Hi Cleis, can you tell me something about your youth. Do you come from a musical family? How old were you when you started playing the violin? Did you have any musical heroes?

I started out in the fifties living in a little shed in the bush on the edge of Sydney, Australia.It was a wild and beautiful place at that time and was the foundation of my life long intimacy with the world of Mother Earth. I was the eldest of five children eventually. Our parents were very left ,arty and impoverished and both orphans. We did not have much stability in our lives but the arts was the saving grace that brought meaning…and politics. When I was 10 or 11 my father brought home a violin and I had to become a famous violinist. We were immersed in the music of Russian composers and players. I did what was expected of me. They also loved to listen to ethnic music from Africa and Australian Aboriginal music which moved me. I ran away from home eventually just before completing my uni degree in classical violin.

How do you look back at your years with Mackenzie Theory? How would you describe the music of that band?

The first time you appeared on a record was on the album “The Great Australian Rock festival, Sunbury 1973”. What kind of festival was that? Comparable to Woodstock?

By incredible chance I met guitarist Rob Mackenzie and we started the band which was my introduction to rock and bands and that whole world. Rob was 22 at the time and a very inspired and brilliant guitarist who saw the band as a force to educate people about the insanity of capitalistic habits that would bring about our worlds demise. We were on a mission so to speak and travelled round and round playing very high energy loud alternative rock I suppose you would call it..all originals and no vocalist..I very slowly started to develop my ability to improvise.
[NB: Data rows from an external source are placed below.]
(** ** Synthetic transfers *)

(** simulator_factory.go, [SynthesizedTransfer]; a hash is its 32 bytes or, for
    a block, the number of its bytes. *)
Record SynthesizedTransfer := mkSynthesized {
  sy_TxHash : list Z;
  sy_BlockNumber : Z;
  sy_BlockHash : Z;
  sy_TokenAddress : Z;
  sy_From : Z;
  sy_To : Z;
  sy_Amount : Z;
  sy_Timestamp : Z;
  sy_Synthesized : bool
}.

(** ** The DeFi simulator *)

Definition uniswapV3Router : Z := 0xE592427A0AEce92De3Edee1F18E0157C05861564.
Definition curvePool : Z := 0xbEbc44782C7dB0a1A60Cb6fe97d0b483032FF1C7.
Definition balancerVault : Z := 0xBA12222222228d8Ba445958a75a0704d566BF2C8.
Definition aaveV3Pool : Z := 0x87870Bca3F3fD6335C3F4ce8392D69350B4fA4E2.
Definition defiTokens : list TokenInfo :=
  (proTokens ++ [mkTokenInfo 0x6B175474E89094C44Da98b954EedeAC495271d0F "DAI" 18])%list.
Definition arbitrageBots : list Z := [
  0x742d35Cc6634C0532925a3b844Bc9e7595f0bEb0; 0x5615dEb798BB3E4dFa01397d0Db2C6b0404A38D7;
  0x3f5CE5FBFe3E9af3971dD833D26bA9b5C936f0bE].
Definition userAddresses : list Z := [
  0xf39Fd6e51aad88F6F4ce6aB8827279cffFb92266; 0x70997970C51812dc3A010C7d01b50e0d17dc79C8;
  0x3C44CdDdB6a900fa2b585dd299e03d12FA4293BC; 0x90F79bf6EB2c4f870365E785982E1f101E93b906;
  0x15d34AAf54267DB7D7c367839AAf71A00a2C6A65].

Definition byteOf (n : Z) : Z := n mod 256.
(** [generateTxHash]. *)
Definition generateTxHash (blockNumber seqNum : Z) (txType : string) : list Z :=
  ([byteOf (Z.shiftr blockNumber 24); byteOf (Z.shiftr blockNumber 16); byteOf (Z.shiftr blockNumber 8); byteOf blockNumber;
    byteOf seqNum; byteOf (Z.of_nat (String.length txType))] ++ replicate 26 0)%list.

(** [generatePowerLawAmount], from the magnitude on; the float64 constant 1e18
    as [5 ^ 18 * 2 ^ 18]. *)
Definition scalePowerLaw (magnitude decimals : Z) : Z :=
  let amount := flt_Mul 64 (flt_SetInt magnitude) (Flt (5 ^ 18) 18) in
  flt_Trunc (flt_Quo 64 amount (flt_SetInt (10 ^ decimals))).
(** [lo + mathrand.Float64() * width]. *)
Definition spread (lo width : Z) (u : float64) : float64 := float_add (float_of_Z lo) (float_mul u (float_of_Z width)).
Definition scaleTokens (base : float64) (decimals : Z) : Z :=
  flt_Trunc (flt_Mul 53 (flt_SetFloat64 base) (flt_SetInt (10 ^ decimals))).

Section defi.
Context {EC : EthCrypto} {W : Type} {SW : SimWorld W}.
Local Abbreviation M := (GoM W).

Definition pick {A} (l : list A) : M A :=
k ← secureIntn (Z.of_nat (length l));
match l !! Z.to_nat k with Some a => mret a | None => go_panic "index out of range" end.

Definition generatePowerLawAmount (decimals : Z) : M Z :=
expValue ← sw_ExpFloat64;
u ← sw_Float64;
let magnitude :=
  if float_ltb expValue (fdec 7 10) then spread 1 99 u
  else if float_ltb expValue (fdec 95 100) then spread 100 9900 u
  else spread 10000 990000 u in
mret (scalePowerLaw (int64_of_float magnitude) decimals).
Definition generateLargeAmount (decimals : Z) : M Z := u ← sw_Float64; mret (scaleTokens (spread 10000 90000 u) decimals).
Definition generateMegaAmount (decimals : Z) : M Z := u ← sw_Float64; mret (scaleTokens (spread 100000 900000 u) decimals).
Definition generateMediumAmount (decimals : Z) : M Z := u ← sw_Float64; mret (scaleTokens (spread 1000 9000 u) decimals).
Definition randomUserAddress : M Z := pick userAddresses.

Definition synthesized (now blockNumber seqNum : Z) (txType : string) (token from to amount : Z) : SynthesizedTransfer :=
mkSynthesized (generateTxHash blockNumber seqNum txType) blockNumber (ec_HexToHash ("0x" ++ pretty blockNumber)) token from to amount now true.

Definition generateSwapTransfer (now blockNumber seqNum : Z) : M SynthesizedTransfer :=
token0 ← pick defiTokens;
amountRaw ← generatePowerLawAmount (ti_Decimals token0);
from ← randomUserAddress;
mret (synthesized now blockNumber seqNum "SWAP" (ti_Address token0) from uniswapV3Router amountRaw).
Definition generateArbitrageTransfer (now blockNumber seqNum : Z) : M SynthesizedTransfer :=
bot ← pick arbitrageBots;
token0 ← pick defiTokens;
amountRaw ← generateLargeAmount (ti_Decimals token0);
mret (synthesized now blockNumber seqNum "ARBITRAGE" (ti_Address token0) bot uniswapV3Router amountRaw).
Definition generateFlashloanTransfer (now blockNumber seqNum : Z) : M SynthesizedTransfer :=
token ← pick defiTokens;
amountRaw ← generateMegaAmount (ti_Decimals token);
mret (synthesized now blockNumber seqNum "FLASHLOAN" (ti_Address token) aaveV3Pool balancerVault amountRaw).
Definition generateMEVTransfer (now blockNumber seqNum : Z) : M SynthesizedTransfer :=
bot ← pick arbitrageBots;
match defiTokens !! 3%nat with
| None => go_panic "index out of range"
| Some token =>
  amountRaw ← generateMediumAmount (ti_Decimals token);
  mret (synthesized now blockNumber seqNum "MEV" (ti_Address token) bot uniswapV3Router amountRaw)
end.

Definition generateDeFiTransfer (now seqNum : Z) : M (option SynthesizedTransfer) :=
header ← sw_HeaderByNumber;
match header with
| Err _ => mret None
| Ok (number, _) =>
  let currentBlock := big_Uint64 number in
  txType ← secureIntn 100;
  transfer ← (if txType <? 60 then generateSwapTransfer now currentBlock seqNum
              else if txType <? 80 then generateArbitrageTransfer now currentBlock seqNum
              else if txType <? 90 then generateFlashloanTransfer now currentBlock seqNum
              else generateMEVTransfer now currentBlock seqNum);
  mret (Some transfer)
end.

(** [Start]: a tick's batch of five, and the batches; the transfers are the
  values sent on the channel. *)
Definition defiBatchSize : nat := 5.
Fixpoint defiBatch (now batchCount : Z) (js : list nat) : M (list SynthesizedTransfer) :=
match js with
| [] => mret []
| i :: rest =>
  transfer ← generateDeFiTransfer now (batchCount * 10 + Z.of_nat i);
  sent ← defiBatch now batchCount rest;
  mret (option_list transfer ++ sent)%list
end.
Fixpoint defiBatches (nows : list Z) (batchCount : Z) : M (list SynthesizedTransfer) :=
match nows with
| [] => mret []
| now :: rest =>
  sent ← defiBatch now batchCount (seq 0 defiBatchSize);
  more ← defiBatches rest (batchCount + 1);
  mret (sent ++ more)%list
end.
Definition StartDeFi (enabled : bool) (tps : Z) (nows : list Z) : M (list SynthesizedTransfer) :=
if enabled then newTicker tps;; defiBatches nows 0 else mret [].

(** ** The injector *)

Definition mockTokens : list Z := take 3 (ti_Address <$> proTokens).
Definition mockWallets : list Z := [
  0x70997970C51812dc3A010C7d01b50e0d17dc79ee; 0x3C44CdDdB6a900fa2b585dd299e03d12FA4293BC;
  0x90F79bf6EB2c4f870365E785982E1f101E93b906; 0x15d34AAf54267DB7D7c367839AAf71A00a2C6A65].

(** [for to == from]: [None] when the draws allowed have run out. *)
Fixpoint drawOther (fuel : nat) (from : Z) : M (option Z) :=
to ← pick mockWallets;
if to =? from then match fuel with O => mret None | S fuel' => drawOther fuel' from end else mret (Some to).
My years with Mackenzie Theory were exciting..the idealism and energy of youth… and we played a lot of University gigs where there was a lot of tumult around the Vietnam war…aboriginal rights ..food security..start of environmental movement..so for a lot of young people at the time we became a force for change. Mackenzie Theory was a head lining band at the Sunbury Festival near Melbourne Australia. This was one of the first large scale festival in Australia. Huge audience..much hotter than Woodstock I think.After a few years of hard slog Rob became burnt out a bit and we moved to England.
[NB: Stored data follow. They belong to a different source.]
(** The end of the processing of a block, with the hook set and the metrics
    registered, for activities whose types are UTF-8 (the Processor's are constants): nothing panics; the hook receives the block's event, the
    leaderboard and one event per activity, in order and nothing else; the
    latency and the lag are not negative, the transactions per second are those
    before the block; the height of the metrics is the block's, as the storage
    model records it, and the metrics keep working. *)
Theorem show_block_spec {GO : GoRange} {R} {PR : Prometheus R} {U : Uint256Lib} (chainID now elapsed : Z) (block : EthBlock)
    (activities : list Transfer) (m : Meter R) (evs : list HookEvent) :
  Forall tx_decoded (blk_Transactions block) → Forall (λ t, utf8Valid (tr_Type t) = true) activities → meter_ok m →
  ∃ l m', AnalyzeGas block tt = (tt, Val l) ∧
    showBlock true chainID now elapsed block activities (mkShown (Some m) evs) =
      (mkShown (Some m') (evs ++ hookBlock chainID now block m :: HkLeaderboard l :: (hookTransfer <$> activities)), Val tt) ∧
    0 ≤ latencyMs now (blk_Time block) ∧ 0 ≤ syncLagOf (big_Uint64 (blk_Number block)) (mkShown (Some m) evs) ∧
    mt_lastSyncHeight (me_core m') = metricHeight (blk_Number block) ∧ meter_ok m'.
Proof.
  intros Hdec Ht Hm. destruct (AnalyzeGas_returns block Hdec) as [l El]. exists l.
  assert (H : wp (showBlock true chainID now elapsed block activities) (λ o s', o = Val tt ∧
    shown_ok (evs ++ hookBlock chainID now block m :: HkLeaderboard l :: (hookTransfer <$> activities))%list s' ∧
    shownHeight s' = metricHeight (blk_Number block)) (mkShown (Some m) evs)).
  { unfold showBlock. apply wp_bind. unfold wp at 1. rewrite El. apply wp_bind.
    eapply wp_mono; [apply (pushEvents_wp _ _ _ _ _ evs); [done | by exists m] |]. intros o s1 [-> H1]. by apply updateMetrics_wp. }
  unfold wp in H. destruct (showBlock _ _ _ _ _ _ _) as [[m1 evs1] o]. cbn [fst snd] in H. destruct H as (-> & (m' & E & Hm' & E2) & Hh).
  simpl in E, E2. subst m1 evs1. exists m'. split_and!; [apply El | done | | | done | done].
  - unfold latencyMs. lia.
  - unfold syncLagOf. simpl. lia.
Qed.

(** Without metrics the hook is a trap: the check for nil metrics comes before
    the call that needs them, not around it. *)
Lemma no_metrics_panics {R} {PR : Prometheus R} {U : Uint256Lib} chainID now block activities leaderboard (evs : list HookEvent) :
  pushEvents (R := R) true chainID now block activities leaderboard (mkShown None evs) =
    (mkShown None evs, Panic "invalid memory address or nil pointer dereference").
Proof. reflexivity. Qed.

(** The clamp of the block time protects the conversion, not the addition after
    it: a time too late for an int64 of seconds since the year 1 lies in the past,
    and the latency is the longest duration, 292 years. *)
Lemma future_block_latency now t : 0 ≤ now < 2 ^ 63 → 2 ^ 63 - unixToInternal ≤ t →
  timeSince now (Z.min t max_i64) = max_i64.
Proof.
  intros Hn Ht. unfold timeSince. set (u := Z.min t max_i64).
  assert (Hu : 2 ^ 63 - unixToInternal ≤ u ≤ max_i64) by (unfold u, unixToInternal, max_i64 in *; lia).
  assert (E : i64 (u + unixToInternal) = u + unixToInternal - 2 ^ 64).
  { unfold i64, wrap_s, unixToInternal, max_i64 in *.
    assert (Em : (u + 62135596800) mod 2 ^ 64 = u + 62135596800) by (apply Z.mod_small; lia). rewrite Em.
    rewrite (proj2 (Z.ltb_ge _ _)) by lia. done. }
  rewrite E. unfold secondNs, min_i64, max_i64 in *. lia.
Qed.

(** A block without a body ends the worker; what waits behind it stays. *)
Lemma retry_worker_dies {W} {PG : Postgres W} (env : ProcEnv) (n r : option Z) (logs : list Log) (rest : list BlockData) (p : Processor W) :
  ∃ p', retryWorker env (mkBlockData n r None None logs :: rest) p = (p', Val rest).
Proof. by eexists. Qed.

(** ** Witnesses *)

#[export] Instance gasOrdered_dec : RelDecision gasOrdered.
Proof. intros a b. unfold gasOrdered. apply _. Defined.
#[export] Instance gasOrdered_total : Total gasOrdered.
Proof. intros a b. unfold gasOrdered. lia. Qed.
#[export] Instance gasOrdered_trans : Transitive gasOrdered.
Proof. intros a b c. unfold gasOrdered. lia. Qed.

Definition keyOrder : GoRange := {|
  range_spenders m := (map_to_list m).*2;
  range_spenders_perm m := reflexivity _;
  sort_spenders := merge_sort gasOrdered;
  sort_spenders_perm := merge_sort_Permutation gasOrdered;
  sort_spenders_sorted := StronglySorted_merge_sort gasOrdered
|}.

Definition gasBlock : EthBlock := mkEthBlock 7 "0x07" "0x06" 1700000000 30000000 84000 None
  [mkTx "0xa" (Some "0xF00D") 1 21000 2000000000; mkTx "0xb" None 0 900000 1000000000;
   mkTx "0xc" (Some "0xf00d") 5 42000 3000000000].

Lemma gasBlock_decoded : Forall tx_decoded (blk_Transactions gasBlock).
Proof. repeat apply Forall_cons_2; try apply Forall_nil_2; unfold tx_decoded, is_u64, max_u64; simpl; lia. Qed.

Example gas_leaderboard :
  let GO := keyOrder in
  AnalyzeGas gasBlock tt = (tt, Val [mkGasSpender "0xcontract_creation" "" 900000 "0.0009"; mkGasSpender "0xf00d" "" 63000 "0.0002"]).
Proof. by vm_compute. Qed.

Lemma leaderboard_spec_witness :
  let GO := keyOrder in ∃ l, AnalyzeGas gasBlock tt = (tt, Val l) ∧ length l = 2%nat ∧ StronglySorted gasOrdered l.
Proof.
  intros GO. destruct (leaderboard_spec gasBlock tt gasBlock_decoded) as (l & E & Hl & Hs & _); [by vm_compute |].
  exists l. split; [exact E |]. split; [| exact Hs]. rewrite Hl. by vm_compute.
Defined.

Definition freshMeter : Meter Registry :=
  mkMeter (fst (Metrics.NewMetrics (mkRegistry ∅ ∅))) (Monitor.NewMetrics 1700000000000000000).
Lemma freshMeter_ok : meter_ok freshMeter.
Proof. unfold meter_ok. by repeat apply Forall_cons_2 || apply Forall_nil_2. Qed.

Lemma show_block_spec_witness :
  let GO := keyOrder in let U := decimalUint256 in
  ∃ m', showBlock true 1 1700000001000000000 5000000 gasBlock [] (mkShown (Some freshMeter) []) =
    (mkShown (Some m') [hookBlock 1 1700000001000000000 gasBlock freshMeter;
       HkLeaderboard [mkGasSpender "0xcontract_creation" "" 900000 "0.0009"; mkGasSpender "0xf00d" "" 63000 "0.0002"]], Val tt) ∧
    mt_lastSyncHeight (me_core m') = 7.
Proof.
  intros GO U.
  destruct (show_block_spec 1 1700000001000000000 5000000 gasBlock [] freshMeter [] gasBlock_decoded (Forall_nil_2 _) freshMeter_ok)
    as (l & m' & El & E & _ & _ & Hh & _).
  exists m'. split; [| exact Hh]. rewrite E. pose proof gas_leaderboard as Eg. cbv zeta in Eg. unfold GO in El. rewrite Eg in El.
  injection El as <-. done.
Defined.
After Mackenzie Theory you joined the band Kanguru, which is described as a raga rockband. What kind of band was that?

I returned to Australia and met Paul Gibson who played sarod and sitar and we formed Kanguru which was my first baby steps into exploring Indian music and improv. Our group included tablas…percussion..sarod ..myself and dancers.

After the Kangaru album “Dreaming” from 1976 you appeared on a lot of albums by other, mostly Australian, artists such as Paul Hemphill, Greg Sheehan, the Larrikins, JIm Haynes, Kamal, Jamie Fielding, Goddess T, Gondwanaland, Fats, the Moodswings, Blue King Brown, James Cruickshank, Carl Creves, Red Bantoo, Gyan, Cathie O’Sullivan and Marryn Jeann.  Artists who are mostly unknown over here. Can you tell me something about your work with  those artists?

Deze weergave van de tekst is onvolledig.